Hence, the aim of the present study has been to investigate if a combination of cadaver odour and male sex pheromones is attractive to virgin female hide beetles. Furthermore, we have studied at which decomposition stage the first virgin females respond to the respective cadaver odour when combined with male sex pheromones.
Five out of seven piglet cadavers (Sus domesticus) were used for the collection of headspace volatiles throughout the decomposition period. We used piglets for our study because they resemble human torsos in hair coverage, the ratio of fat to muscle, biochemistry and physiology [32, 33]. Therefore, we expected a similar odour-profile both in quality and in relative amounts of the cadaveric volatile compounds. Despite the differences in carcass size and weight between piglet cadavers and human corpses, size is not significant in an insect-free decomposition process  in accordance with our experimental set-up.
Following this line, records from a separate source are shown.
(* ===== verification/Heap.v ===== *)
(** * A heap of blocks

    What the structures of the library that share memory point to (a ZPktBuf and
    its parts).  A pointer is NULL or a position in a block; a block that was
    freed or reallocated is gone, and its number is never used again, so that
    every use of a dangling pointer shows up as [UseAfterFree]. *)

From S2P Require Import Prelude.
Open Scope Z_scope.

Record heap := mkHeap {
  h_blocks : gmap nat (list Z);
  h_next : nat                   (* the first number that was never used *)
}.

Definition empty_heap : heap := mkHeap ∅ 0.

Inductive ptr : Set := Null | At (b : nat) (off : Z).

#[global] Instance ptr_eq_dec : EqDecision ptr.
Proof. solve_decision. Defined.

Definition ptr_add (p : ptr) (n : Z) : ptr :=
  match p with Null => Null | At b off => At b (off + n) end.

(** Every block has a number below [h_next]. *)
Definition heap_wf (h : heap) : Prop := ∀ b, is_Some (h_blocks h !! b) → (b < h_next h)%nat.

Definition h_block (h : heap) (b : nat) : outcome (list Z) :=
  match h_blocks h !! b with Some l => Done l | None => Fault UseAfterFree end.

Definition h_set (h : heap) (b : nat) (l : list Z) : heap :=
  mkHeap (<[b := l]> (h_blocks h)) (h_next h).

(** Reading and writing [n] bytes; with [n = 0] no memory is touched. *)
Definition h_read (h : heap) (p : ptr) (n : Z) : outcome (list Z) :=
  if decide (n = 0) then Done [] else
  match p with
  | Null => Fault OutOfBounds
  | At b off => l ← h_block h b; load_range l off n
  end.

Definition h_write (h : heap) (p : ptr) (bs : list Z) : outcome heap :=
  if decide (bs = []) then Done h else
  match p with
  | Null => Fault OutOfBounds
  | At b off => l ← h_block h b; l ← store_range l off bs; Done (h_set h b l)
  end.

Definition h_alloc (h : heap) (l : list Z) : heap * ptr :=
  (mkHeap (<[h_next h := l]> (h_blocks h)) (S (h_next h)), At (h_next h) 0).

(** [g_free]: only the start of a live block can be freed; NULL is ignored. *)
Definition h_free (h : heap) (p : ptr) : outcome heap :=
  match p with
  | Null => Done h
  | At b off =>
      _ ← h_block h b;
      _ ← require (off = 0) BadFree;
      Done (mkHeap (delete b (h_blocks h)) (h_next h))
  end.

(** [g_realloc]: a new block with the old contents; the old one is gone. *)
Definition h_realloc `{FreshMem} (h : heap) (p : ptr) (n : Z) : outcome (heap * ptr) :=
  match p with
  | Null => Done (h_alloc h (realloc [] n))
  | At b off =>
      l ← h_block h b;
      _ ← require (off = 0) BadFree;
      let h := mkHeap (delete b (h_blocks h)) (h_next h) in
      Done (h_alloc h (realloc l n))
  end.

(** ** Lemmas *)

Lemma h_block_Done h b l : h_block h b = Done l ↔ h_blocks h !! b = Some l.
Proof. unfold h_block. destruct (h_blocks h !! b); naive_solver. Qed.

Lemma h_alloc_wf h l : heap_wf h → heap_wf (h_alloc h l).1.
Proof.
  intros Hwf b. cbn. rewrite lookup_insert_is_Some. intros [->|[_ Hb]]; [lia|].
  apply Hwf in Hb. lia.
Qed.

Lemma h_delete_wf h b : heap_wf h → heap_wf (mkHeap (delete b (h_blocks h)) (h_next h)).
Proof. intros Hwf c. cbn. rewrite lookup_delete_is_Some. intros [_ Hc]. by apply Hwf. Qed.

Lemma h_set_wf h b l l' : heap_wf h → h_blocks h !! b = Some l' → heap_wf (h_set h b l).
Proof.
  intros Hwf Hb c. cbn. rewrite lookup_insert_is_Some. intros [->|[_ Hc]]; apply Hwf; eauto.
Qed.

(** ** Regions of blocks *)

(** [l] with the bytes from [i] on overwritten by [bs]. *)
Definition splice (l : list Z) (i : nat) (bs : list Z) : list Z :=
  take i l ++ bs ++ drop (i + length bs) l.

Lemma splice_length l i bs : (i + length bs ≤ length l)%nat → length (splice l i bs) = length l.
Proof. intros. unfold splice. rewrite !length_app, length_take, length_drop. lia. Qed.

Lemma splice_app_l l k i bs :
  (i + length bs ≤ length l)%nat → splice (l ++ k) i bs = splice l i bs ++ k.
Proof.
  intros. unfold splice. rewrite take_app_le, drop_app_le by lia. by rewrite <- !app_assoc.
Qed.

Lemma splice_app_r l k i bs : splice (l ++ k) (length l + i) bs = l ++ splice k i bs.
Proof.
  unfold splice. rewrite take_app_add, <- Nat.add_assoc, drop_app_add. by rewrite <- app_assoc.
Qed.

Lemma splice_extend l k i bs :
  (i ≤ length l)%nat → (i + length bs = length (l ++ k))%nat ∨ k = [] →
  splice (l ++ k) i bs = splice l i bs.
Proof.
  intros Hi [Hk| ->]; [|by rewrite app_nil_r].
  unfold splice. rewrite take_app_le by lia. rewrite !drop_ge; [done|..];
    rewrite length_app in Hk; rewrite ?length_app; lia.
Qed.

Lemma store_range_splice l i bs :
  0 ≤ i → i + zlen bs ≤ zlen l → store_range l i bs = Done (splice l (Z.to_nat i) bs).
Proof. intros. by rewrite store_range_ok. Qed.

(** The bytes at a pointer are [m], and the pointer is the start of its block
    if it is [owned]. *)
Definition region (h : heap) (p : ptr) (owned : bool) (m : list Z) : Prop :=
  match p with
  | Null => m = []
  | At b off => ∃ pre post, h_blocks h !! b = Some (pre ++ m ++ post) ∧
                  zlen pre = off ∧ (owned = true → pre = [])
  end.

Lemma region_read h p o m i n :
  region h p o m → 0 ≤ i → 0 ≤ n → i + n ≤ zlen m →
  h_read h (ptr_add p i) n = Done (take (Z.to_nat n) (drop (Z.to_nat i) m)).
Proof.
  intros Hr Hi Hn Hle. unfold h_read. case_decide as Hz; [by subst|].
  destruct p as [|b off]; cbn [region ptr_add] in *; [subst; cbn in *; lia|].
  destruct Hr as (pre & post & Hb & Hoff & _).
  rewrite (proj2 (h_block_Done _ _ _) Hb), Done_bind.
  rewrite load_range_ok by (rewrite ?length_app; lia). f_equal.
  replace (Z.to_nat (off + i)) with (length pre + Z.to_nat i)%nat by lia.
  rewrite drop_app_add, drop_app_le, take_app_le by (rewrite ?length_drop; lia). done.
Qed.

(** Outside of the block of [p] a write changes nothing. *)
Definition same_elsewhere (p : ptr) (h h' : heap) : Prop :=
  ∀ b, match p with Null => True | At b0 _ => b ≠ b0 end → h_blocks h' !! b = h_blocks h !! b.

Lemma region_write h p o m i bs :
  heap_wf h → region h p o m → 0 ≤ i → i + zlen bs ≤ zlen m →
  ∃ h', h_write h (ptr_add p i) bs = Done h' ∧ heap_wf h' ∧
        region h' p o (splice m (Z.to_nat i) bs) ∧ same_elsewhere p h h'.
Proof.
  intros Hwf Hr Hi Hle. unfold h_write. case_decide as Hz.
  { subst. exists h. split_and!; [done..| |done]. unfold splice. cbn [length app].
    by rewrite Nat.add_0_r, take_drop. }
  destruct p as [|b off]; cbn [region ptr_add] in *.
  { subst. destruct bs; [done|cbn in *; lia]. }
  destruct Hr as (pre & post & Hb & Hoff & Ho).
  rewrite (proj2 (h_block_Done _ _ _) Hb), Done_bind.
  rewrite store_range_splice by (rewrite ?length_app; lia). rewrite Done_bind.
  eexists; split; [done|]. split; [by eapply h_set_wf|]. split.
  - exists pre, post. split_and!; [|done..]. cbn. rewrite lookup_insert_eq. f_equal.
    replace (Z.to_nat (off + i)) with (length pre + Z.to_nat i)%nat by lia.
    rewrite splice_app_r, splice_app_l by lia. done.
  - intros c Hc. cbn. by rewrite lookup_insert_ne.
Qed.

(** Reallocating the start of a block keeps its first bytes. *)
Lemma region_realloc `{FreshMem} h p m n :
  heap_wf h → region h p true m → zlen m ≤ n →
  ∃ h' p' r, h_realloc h p n = Done (h', p') ∧ heap_wf h' ∧
    region h' p' true (m ++ r) ∧ zlen (m ++ r) = n.
Proof.
  intros Hwf Hr Hn.
  assert (Hre : ∀ post, ∃ r, realloc (m ++ post) n = m ++ r ∧ zlen (m ++ r) = n).
  { intros post. exists (drop (length m) (realloc (m ++ post) n)).
    assert (Ht : take (length m) (realloc (m ++ post) n) = m).
    { unfold realloc. destruct (decide (n ≤ zlen (m ++ post))).
      - rewrite take_app_le by (rewrite length_take, length_app in *; lia).
        rewrite take_take, Nat.min_l by lia. by rewrite take_app_length.
      - rewrite length_app in *. rewrite (take_ge (m ++ post)) by (rewrite length_app; lia).
        rewrite <- app_assoc. by rewrite take_app_length. }
    pose proof (realloc_length (m ++ post) n ltac:(lia)) as Hl.
    rewrite <- (take_drop (length m) (realloc (m ++ post) n)), Ht in Hl.
    split; [|done]. by rewrite <- (take_drop (length m) (realloc (m ++ post) n)) at 1; rewrite Ht. }
  destruct p as [|b off]; cbn [region h_realloc] in *.
  - subst m. destruct (Hre []) as (r & Hr & Hl). rewrite app_nil_r in Hr.
    exists (h_alloc h (realloc [] n)).1, (At (h_next h) 0), r.
    split_and!; [done|by apply h_alloc_wf| |done].
    exists [], []. cbn. rewrite lookup_insert_eq, app_nil_r. by rewrite Hr.
  - destruct Hr as (pre & post & Hb & Hoff & Ho). rewrite (Ho eq_refl) in *. cbn in Hoff, Hb.
    rewrite (proj2 (h_block_Done _ _ _) Hb), Done_bind, require_true, Done_bind by done.
    destruct (Hre post) as (r & Hr & Hl). eexists _, _, r. split; [done|].
    split; [by apply h_alloc_wf, h_delete_wf|]. split; [|done].
    exists [], []. cbn. rewrite lookup_insert_eq, app_nil_r. by rewrite Hr.
Qed.

(** Writing two pieces one behind the other is writing both. *)
Lemma splice_splice l i x y :
  (i + length x + length y ≤ length l)%nat →
  splice (splice l i x) (i + length x) y = splice l i (x ++ y).
Proof.
  intros Hle. unfold splice at 1 3. rewrite length_app.
  assert (Ht : take (i + length x) (splice l i x) = take i l ++ x).
  { unfold splice. rewrite app_assoc, take_app_length'; [done|].
    rewrite length_app, length_take. lia. }
  assert (Hd : drop (i + length x + length y) (splice l i x) = drop (i + (length x + length y)) l).
  { assert (Hl : length (take i l ++ x) = (i + length x)%nat) by (rewrite length_app, length_take; lia).
    unfold splice. rewrite (app_assoc (take i l)), (drop_app_ge (take i l ++ x)) by lia.
    rewrite Hl, drop_drop. f_equal. lia. }
  by rewrite Ht, Hd, <- !app_assoc.
Qed.

Lemma splice_nil l i : splice l i [] = l.
Proof. unfold splice. cbn. by rewrite Nat.add_0_r, take_drop. Qed.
The piglets were exposed between April 1 and April 25, 2009 in plastic boxes (50 cm × 40 cm × 30 cm) at the Institute for Legal Medicine (University of Bonn, Germany) and covered with gauze to prevent the access of blowflies. The ambient temperature was recorded with an ebro EBI-6 data logger (ebro Electronic GmbH, Germany). The remaining two cadavers were in the dry-remains stage after having been exposed in an incubator at 25°C from the end of January until the beginning of April 2009. At night, the cadavers were positioned beside a radiator (Tmean = 26°C) in a closed room and, during the daytime, were placed outdoors on the roof of the Institute for Legal Medicine. The mean temperature of the radiator (Tmean = 26°C) was approximately the same as the mean temperature of the whole exposure period (Tmean = 27°C). Therefore, we excluded a possible temperature influence on carcass odour development because of the alternating exposure indoors and outdoors. We exposed the cadavers in plastic boxes and consequently avoided contact with different ground substrates on different exposure sites as a precaution for the development of a similar cadaveric odour profile.
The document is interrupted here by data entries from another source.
(** The target of a seek, if it lies in the packet. *)
Definition pk_seek (c : list Z) (pos : Z) (whence : GSeekType) (d : Z) : option Z :=
  let target := match whence with
                | G_SEEK_CUR => pos + d | G_SEEK_SET => d | G_SEEK_END => zlen c + d end in
  if decide (0 ≤ target ≤ zlen c) then Some target else None.

(** The bytes of an [n]-byte integer in the order [e] (G_BIG_ENDIAN or
    G_LITTLE_ENDIAN), whatever the machine. *)
Definition endian_bytes (n : nat) (e v : Z) : list Z :=
  if decide (e = G_LITTLE_ENDIAN) then le_bytes n v else reverse (le_bytes n v).

Definition endian_value (e : Z) (bs : list Z) : Z :=
  if decide (e = G_LITTLE_ENDIAN) then le_value bs else le_value (reverse bs).

(** ** Well-formed packets *)

Definition pb_owned (p : ZPktBuf) : bool := negb (pb_borrowed p).

Definition pb_wf (h : heap) (p : ZPktBuf) (c : list Z) : Prop :=
  heap_wf h ∧ zlen c = pb_length p ∧ 0 ≤ pb_pos p ≤ pb_length p ∧ pb_allocated p < 2 ^ 62 ∧
  ∃ r, region h (pb_data p) (pb_owned p) (c ++ r) ∧ zlen (c ++ r) = pb_allocated p.

Lemma z_pktbuf_new_wf : pb_wf empty_heap z_pktbuf_new [].
Proof.
  split_and!; try done. { intros b [? Hb]. cbn in Hb. by rewrite lookup_empty in Hb. }
  by exists [].
Qed.

Lemma pb_wf_len h p c : pb_wf h p c → zlen c = pb_length p ∧ 0 ≤ pb_pos p ≤ zlen c ∧ zlen c < 2 ^ 62.
Proof.
  intros (? & Hl & ? & ? & r & _ & Hr). rewrite length_app in Hr. lia.
Qed.

Lemma pb_wf_pos h p c i : pb_wf h p c → 0 ≤ i ≤ zlen c → pb_wf h (pb_with_pos i p) c.
Proof. intros (? & ? & ? & ? & ?) ?. split_and!; cbn; try done; lia. Qed.

Lemma z_pktbuf_available_ok h p c : pb_wf h p c → z_pktbuf_available p = zlen c - pb_pos p.
Proof. intros Hwf. apply pb_wf_len in Hwf. unfold z_pktbuf_available. rewrite u64_small; lia. Qed.

Section implementation.
Context `{FreshMem}.

(** *** Making room *)

Definition can_hold (p : ZPktBuf) (n : Z) : Prop := n ≤ pb_allocated p ∨ pb_borrowed p = false.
Headspace volatile samples were collected between April 1 and April 25, 2009 from seven piglet carcasses at four defined decomposition stages: bloated stage (days 2–5 after death), post-bloating stage (days 5 – 12 after death), advanced decay (days 17 – 28 after death) and dry remains (days 71 – 91 after death). Two different piglets were used for each decomposition stage (except for advanced decay). For preparation of the headspace extracts, the adsorbed volatiles (in 5 mg Porapak® Q (Waters Division of Millipore, Milford, MA, USA)) were eluted with 3 × 50 μl pentane/acetone (9:1) (Sigma-Aldrich, Munich, Germany, HPLC grade) and, at the end of this procedure, we achieved an elution volume of approximately 80 μl. The sampling time was 4 h. The whole collection procedure was as described in detail in our previous study .
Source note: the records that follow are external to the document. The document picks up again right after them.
(** [A] gives the reference count and the contents of each packet that is alive. *)
Record store_rep (st : store) (A : gmap nat (Z * list Z)) : Prop := {
  rep_heap : heap_wf (st_heap st);
  rep_next i : is_Some (st_packets st !! i) → (i < st_next st)%nat;
  rep_holds i p : st_packets st !! i = Some p →
    ∃ c, A !! i = Some (pb_ref_cnt p, c) ∧ holds (st_heap st) p c;
  rep_dom i : st_packets st !! i = None → A !! i = None;
  rep_disjoint i j p q b :
    st_packets st !! i = Some p → st_packets st !! j = Some q →
    ptr_block (pb_data p) = Some b → ptr_block (pb_data q) = Some b → i = j
}.

Lemma empty_store_rep : store_rep empty_store ∅.
Proof. by split; [intros b [? ?]|intros i [? ?]|..]. Qed.

Lemma rep_get st A i n c :
  store_rep st A → A !! i = Some (n, c) →
  ∃ p, pkt_get st i = Done p ∧ st_packets st !! i = Some p ∧ pb_ref_cnt p = n ∧
       holds (st_heap st) p c.
Proof.
  intros Hr Hi. unfold pkt_get. destruct (st_packets st !! i) as [p|] eqn:Hp.
  - destruct (rep_holds _ _ Hr _ _ Hp) as (c' & Hc & Hh). rewrite Hi in Hc. simplify_eq. eauto.
  - apply (rep_dom _ _ Hr) in Hp. congruence.
Qed.

(** A packet only depends on its own block. *)
Lemma holds_frame h h' p c :
  (∀ b, ptr_block (pb_data p) = Some b → h_blocks h' !! b = h_blocks h !! b) →
  holds h p c → holds h' p c.
Proof.
  intros Hb (Hbo & Hl & Hs & r & Hr). split_and!; [done..|]. exists r.
  destruct (pb_data p) as [|b off]; [done|]. cbn in *. by rewrite (Hb b eq_refl).
Qed.

(** The block of a packet is alive. *)
Lemma holds_block h p c b : holds h p c → ptr_block (pb_data p) = Some b → is_Some (h_blocks h !! b).
Proof.
  intros (_ & _ & _ & r & Hr) Hb. destruct (pb_data p) as [|b' off]; [done|].
  cbn in *. simplify_eq. destruct Hr as (? & ? & -> & _). eauto.
Qed.

(** Putting a packet at [i] whose block is its own: what was there, or a new one. *)
Lemma rep_put st A i h p n c (next : nat) :
  store_rep st A → heap_wf h → (i < next)%nat → (st_next st ≤ next)%nat →
  holds h p c → pb_ref_cnt p = n →
  (∀ j q b, j ≠ i → st_packets st !! j = Some q → ptr_block (pb_data q) = Some b →
     h_blocks h !! b = h_blocks (st_heap st) !! b ∧ ptr_block (pb_data p) ≠ Some b) →
  store_rep (mkStore h (<[i := p]> (st_packets st)) next) (<[i := (n, c)]> A).
Proof.
  intros Hr Hwf Hi Hle Hh <- Hfr. split; cbn; [done|..].
  - intros j [->|[? Hj]]%lookup_insert_is_Some; [done|]. apply (rep_next _ _ Hr) in Hj. lia.
  - intros j q [[<- <-]|[Hij Hq]]%lookup_insert_Some; [rewrite lookup_insert_eq; eauto|].
    rewrite lookup_insert_ne by done. destruct (rep_holds _ _ Hr _ _ Hq) as (c' & Hc & Hh').
    exists c'. split; [done|]. eapply holds_frame; [|done]. intros b Hb. by eapply Hfr.
  - intros j [Hj Hij]%lookup_insert_None. rewrite lookup_insert_ne by done. by apply (rep_dom _ _ Hr).
  - intros j k q1 q2 b [[<- <-]|[Hj Hq1]]%lookup_insert_Some [[<- <-]|[Hk Hq2]]%lookup_insert_Some Hb1 Hb2.
    + done.
    + by destruct (Hfr k q2 b) as [_ []].
    + by destruct (Hfr j q1 b) as [_ []].
    + by eapply (rep_disjoint _ _ Hr).
Qed.

Lemma rep_delete st A i h :
  store_rep st A → heap_wf h →
  (∀ j q b, j ≠ i → st_packets st !! j = Some q → ptr_block (pb_data q) = Some b →
     h_blocks h !! b = h_blocks (st_heap st) !! b) →
  store_rep (mkStore h (delete i (st_packets st)) (st_next st)) (delete i A).
Proof.
  intros Hr Hwf Hfr. split; cbn; [done|..].
  - intros j [_ Hj]%lookup_delete_is_Some. by apply (rep_next _ _ Hr).
  - intros j q [Hij Hq]%lookup_delete_Some. rewrite lookup_delete_ne by done.
    destruct (rep_holds _ _ Hr _ _ Hq) as (c' & Hc & Hh'). exists c'. split; [done|].
    eapply holds_frame; [|done]. intros b Hb. by eapply Hfr.
  - intros j [->|Hj]%lookup_delete_None; [by rewrite lookup_delete_eq|].
    apply lookup_delete_None. right. by apply (rep_dom _ _ Hr).
  - intros j k q1 q2 b [_ Hq1]%lookup_delete_Some [_ Hq2]%lookup_delete_Some.
    by apply (rep_disjoint _ _ Hr).
Qed.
In the bioassays (see below), we used the following headspace samples, which were diluted 1:100 with pentane (Sigma-Aldrich, Munich, Germany, HPLC grade): bloated stage (day 3 post-mortem), post-bloating stage (days 9 and 10 post-mortem), advanced decay (day 22 post-mortem) and dry-remains stage (day 75 post-mortem). With such a high dilution of cadaver odour and/or the supply of only one male gland equivalent of (Z9)-unsaturated fatty acid isopropyl esters (see below), we simulated the natural situation of far-range beetle attraction in our small Y-olfactometer set-up.
Rearing of hide beetles
D. maculatus was reared at the Institute of Experimental Ecology (University of Ulm, Germany) and used for gland extraction and bioassays. The breeding stock was kindly provided by Carsten Kopleck from the Alexander Koenig Zoological Museum (ZFMK, Bonn, Germany). The beetles were reared over several generations in plastic boxes (30 cm × 30 cm × 15 cm) on cat food (IAMS Kitten, http://www.1a-zoo.de) under a light regime of 12:12 light/dark at a temperature of 28°C and a humidity of 80%. From time to time, mouse carrion was added to avoid possible changes in the responsiveness to carcass odour because of the artificial breeding conditions. Therefore, with such a temporary carcass supply, we attempted to maintain the ecological comparability of museum stock beetles with their free-living relatives. Water was provided ad libitum by using moistened cotton pads. The cat food was placed into the boxes at a coating thickness of 3 cm and also served as a rearing substrate. Pupae were removed from the rearing substrate and subsequently reared until eclosion in plastic boxes furnished with dry tissue paper.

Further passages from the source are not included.